Unfortunately, this is likely to be the first of a series…. i genuinely could not make this shit up

For those who haven’t suffered the joy that is the video teleconference (VTC), let me explain.  In a noble effort to save precious travel funding, and exploit benefits of modern technology, many organizations have invested in high quality VTC equipment*. 

This is a good thing.  Unlike face-to-face meetings, there are mute buttons.  If you can maintain the physical pretense that you are paying attention, you hit your “mute” button and completely zone out**, reflect upon the last time you exchanged body fluids with an attractive human, or fantasize about stabbing a windbag colleague with a spork (and naturally, plotting your subsequent escape… or frame your defense testimony should it go to trial.)***.

For “multi-site” VTC’s, participants often see two screens – one showing presentation materials, and one showing thumbnail video screens for each site “attending”.  Current technology will place the feed for the “active” site in a larger window, where the active site is the one where someone last spoke to other participants.

During a recent multi-party VTC, i witnessed the unthinkable.  A Senior Leader (ie: someone in a position of authority who makes a grotesque amount of money) was the lone attendee from his site, using a VTC camera from his office.  His feed, therefore, showed a closeup of his face to the rest of us.  Other sites?  Conference rooms, showing participants at a distance which barely made determination of hair color, gender and basic body shape possible.

The Senior Leader made several comments at the start of the meeting – none of them pertinent to the discussion (complaining that he couldn’t see this, couldn’t hear that, didn’t get read ahead materials, etc.), thus establishing his feed as the “active” feed. 

As a result, the giant screen in my conference room showed a 6′ diameter image of this man’s face to all in the room, with several smaller video thumbnails at the periphery.  There were approximately 50 people in my conference room. 

i was, however, the only one to laugh out loud when Senior Leader inserted his index finger into his left nostril.  Up to and including the second knuckle.  Audible groans resonated throughout, though, when he added the “twist” maneuver.  We all looked away in anticipation of the extraction, and subsequent inspection of, “the kill”.

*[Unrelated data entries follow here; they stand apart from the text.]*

(* ===== verification/RateLimiter.v ===== *)
(** * RateLimiter: bandwidth limits shared by the connections of a tunnel

    Models [src/wstunnel/src/tunnel/rate_limiter.rs]: the pool of limiters, the jittered
    chunk size and the limited reader and writer.  The [governor] crate is the class
    [GovernorApi]; its law is the guarantee of the algorithm it documents (GCRA): from the
    start to any later time it grants at most the burst and one cell per replenishment
    interval, which [Quota::per_second] rounds down to whole nanoseconds.

    The pool keeps shared limiters ([Arc]): they are modelled by identifiers into a
    store, so that two connections with the same identifier spend the same quota. *)

From Stdlib Require Import ZArith Lia Ascii String SpecFloat.
From stdpp Require Import base gmap strings list.
From S2P Require Import Prelude Str Net Apis ApiModels.

#[local] Open Scope stdpp_scope.

(** [Quota::per_second(bps).allow_burst(burst)]. *)
Record Quota := mkQuota { quota_bps : Z; quota_burst : Z }.

#[global] Instance Quota_eq : EqDecision Quota.
Proof. solve_decision. Defined.

(** [Quota::replenish_interval]: a second divided by the rate, in whole nanoseconds. *)
Definition replenish_interval (q : Quota) : Duration := NANOS / quota_bps q.

(** [check_n]: not enough capacity ever, not yet (with the time to wait), granted. *)
Inductive CheckResult := InsufficientCapacity | NotUntil (wait : Duration) | Granted.

Class GovernorApi := {
  Limiter : Type;
  limiter_direct : Quota → Z → Limiter;
  check_n : Limiter → Z → Z → CheckResult * Limiter;
}.

(** The amount granted to a sequence of requests (time and amount). *)
Fixpoint granted `{GovernorApi} (l : Limiter) (reqs : list (Z * Z)) : Z :=
  match reqs with
  | [] => 0
  | (now, n) :: reqs =>
      let '(r, l) := check_n l now n in
      match r with Granted => n | _ => 0 end + granted l reqs
  end.

(** The requests are in the order of time, from [t0] to [t]. *)
Fixpoint timed (t0 t : Z) (reqs : list (Z * Z)) : Prop :=
  match reqs with
  | [] => t0 ≤ t
  | (now, n) :: reqs => t0 ≤ now ∧ 0 < n ∧ timed now t reqs
  end.

Class GovernorLaws `{GovernorApi} : Prop := {
  governor_rate q t0 t reqs :
    0 < quota_bps q → 0 < quota_burst q → timed t0 t reqs →
    granted (limiter_direct q t0) reqs * replenish_interval q
      ≤ quota_burst q * replenish_interval q + (t - t0);
}.

(** ** Quotas *)

Definition CHUNK : Z := 16384.
Definition REQUEST_JITTER_PERCENT : Z := 10.

(** Binary64 arithmetic for the burst: [x as f64 * 1.2] and [as u32], which truncates
    and saturates. *)
Definition f64_of_Z (x : Z) : spec_float := binary_normalize 53 1024 x 0 false.
Definition f64_mul : spec_float → spec_float → spec_float := SFmul 53 1024.
Definition F64_1_2 : spec_float := S754_finite false 5404319552844595 (-52).
Definition f64_as_u32 (f : spec_float) : Z :=
  match f with
  | S754_zero _ | S754_nan | S754_infinity true => 0
  | S754_infinity false => U32_MAX
  | S754_finite true _ _ => 0
  | S754_finite false m e => Z.min U32_MAX (Z.shiftl (Zpos m) e)
  end.

(** [build_limiter] for a rate in MiB/s; [NonZeroU32::new(..).unwrap()] cannot fail. *)
Definition build_quota (v : Z) : Quota :=
  let bytes_per_sec := v * 1024 * 1024 in
  let bps := Z.max (wrap 32 bytes_per_sec) 1 in
  let burst := Z.max (f64_as_u32 (f64_mul (f64_of_Z bytes_per_sec) F64_1_2)) 1 in
  mkQuota bps burst.

(** ** The pool *)

Record DirectionalLimiters := mkLimiters { dl_read : option nat; dl_write : option nat }.

Section Pool.
Context `{UuidApi, GovernorApi}.

(** [store] holds the shared limiters, [next] is above every identifier in use. *)
Record RateLimiterPool := mkPool {
  limiters : gmap Uuid DirectionalLimiters;
  store : gmap nat (Quota * Limiter);
  next : nat
}.

Definition pool_new : RateLimiterPool := mkPool ∅ ∅ 0.

Definition build_limiter (now : Z) (m : option Z) (p : RateLimiterPool)
    : option nat * RateLimiterPool :=
  match m with
  | None => (None, p)
  | Some v =>
      let q := build_quota v in
      (Some (next p),
       mkPool (limiters p) (<[next p := (q, limiter_direct q now)]> (store p)) (S (next p)))
  end.

(** [wrap]: the limiters of the reader and of the writer.  The reader's path carries
    the download. *)
Definition pool_wrap (now : Z) (tunnel_id : Uuid) (upload_m download_m : option Z)
    (p : RateLimiterPool) : (option nat * option nat) * RateLimiterPool :=
  match limiters p !! tunnel_id with
  | Some d => ((dl_read d, dl_write d), p)
  | None =>
      let '(read, p) := build_limiter now download_m p in
      let '(write, p) := build_limiter now upload_m p in
      ((read, write),
       mkPool (<[tunnel_id := mkLimiters read write]> (limiters p)) (store p) (next p))
  end.
End Pool.

(** ** Jitter *)

(** [next_jitter_roll]: the new state of the generator and the roll. *)
Definition next_jitter_roll (cur : Z) : Z * Z :=
  let x := cur in
  let x := Z.lxor x (wrap 64 (Z.shiftl x 13)) in
  let x := Z.lxor x (Z.shiftr x 7) in
  let x := Z.lxor x (wrap 64 (Z.shiftl x 17)) in
  (x, wrap 32 x).

Definition jittered_chunk (base : Z) (jitter : Z) : Z * Z :=
  let base := clamp 1 CHUNK base in
  let span := REQUEST_JITTER_PERCENT * 2 + 1 in
  let '(jitter, roll) := next_jitter_roll jitter in
  let pct := 100 - REQUEST_JITTER_PERCENT + roll mod span in
  let n := wrap 32 (base * pct / 100) in
  (jitter, clamp 1 CHUNK n).

(** The chunk of a poll with [len] bytes of room: [jittered_chunk((len as
    u32).min(CHUNK).max(1)).min(len as u32)]. *)
Definition poll_chunk (len : Z) (jitter : Z) : Z * Z :=
  let '(jitter, n) := jittered_chunk (Z.max (Z.min (wrap 32 len) CHUNK) 1) jitter in
  (jitter, Z.min n (wrap 32 len)).

(** ** The limited reader and writer *)

Section Limited.
Context `{GovernorApi}.

(** What one poll finds: the state of the pending sleep and the time. *)
Record PollEnv := mkEnv { sleep_elapsed : bool; now : Z }.

(** Choose the chunk and ask the limiter: [inl] is the time to sleep, [inr] the number
    of bytes that may go through.  [check_n] takes a [NonZeroU32], hence the panic on a
    chunk of zero bytes. *)
Definition poll_ask (limiter : option Limiter) (env : PollEnv) (jitter len : Z)
    : outcome string (option Limiter * Z * (option Duration + Z)) :=
  let '(jitter, n) := poll_chunk len jitter in
  match limiter with
  | None => Ok (None, jitter, inr n)
  | Some l =>
      if n =? 0 then Panic
      else let '(r, l) := check_n l (now env) n in
           match r with
           | InsufficientCapacity => Ok (Some l, jitter, inl (Some (from_millis 10)))
           | NotUntil wait => Ok (Some l, jitter, inl (Some wait))
           | Granted => Ok (Some l, jitter, inr n)
           end
  end.

(** The common head of [poll_read] and [poll_write]: a sleep that has not elapsed is
    kept, otherwise the limiter is asked. *)
Definition poll_admit (limiter : option Limiter) (sleep : option Duration) (env : PollEnv)
    (jitter len : Z) : outcome string (option Limiter * Z * (option Duration + Z)) :=
  match sleep with
  | Some d => if sleep_elapsed env then poll_ask limiter env jitter len
              else Ok (limiter, jitter, inl (Some d))
  | None => poll_ask limiter env jitter len
  end.

(** [inner.poll_read] on a buffer of [n] bytes: what it filled and its result. *)
Definition InnerRead : Type := Z → string * Poll (outcome string unit).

i need to get started with bartending school… i am not long for this domain…


* think webcam.  multiply cost by 1,000.

** i am the queen of “pretend note taking”.  laptop out, glancing up periodically with a thoughtful look on my face feigning interest, then back to whatever random item i’m writing… i know i’m not fooling anyone, but it makes me feel better.

*** there is danger.  you can be asked a question and not know it.  this is awkward.  when you look up and find that every other site is looking at their VTC camera, and expectantly awaiting your answer… must buy time, blame poor audio and ask them to repeat the question… oh, and don’t forget to calmly hit the “un-mute” button or you’ll look like even more of a doofus.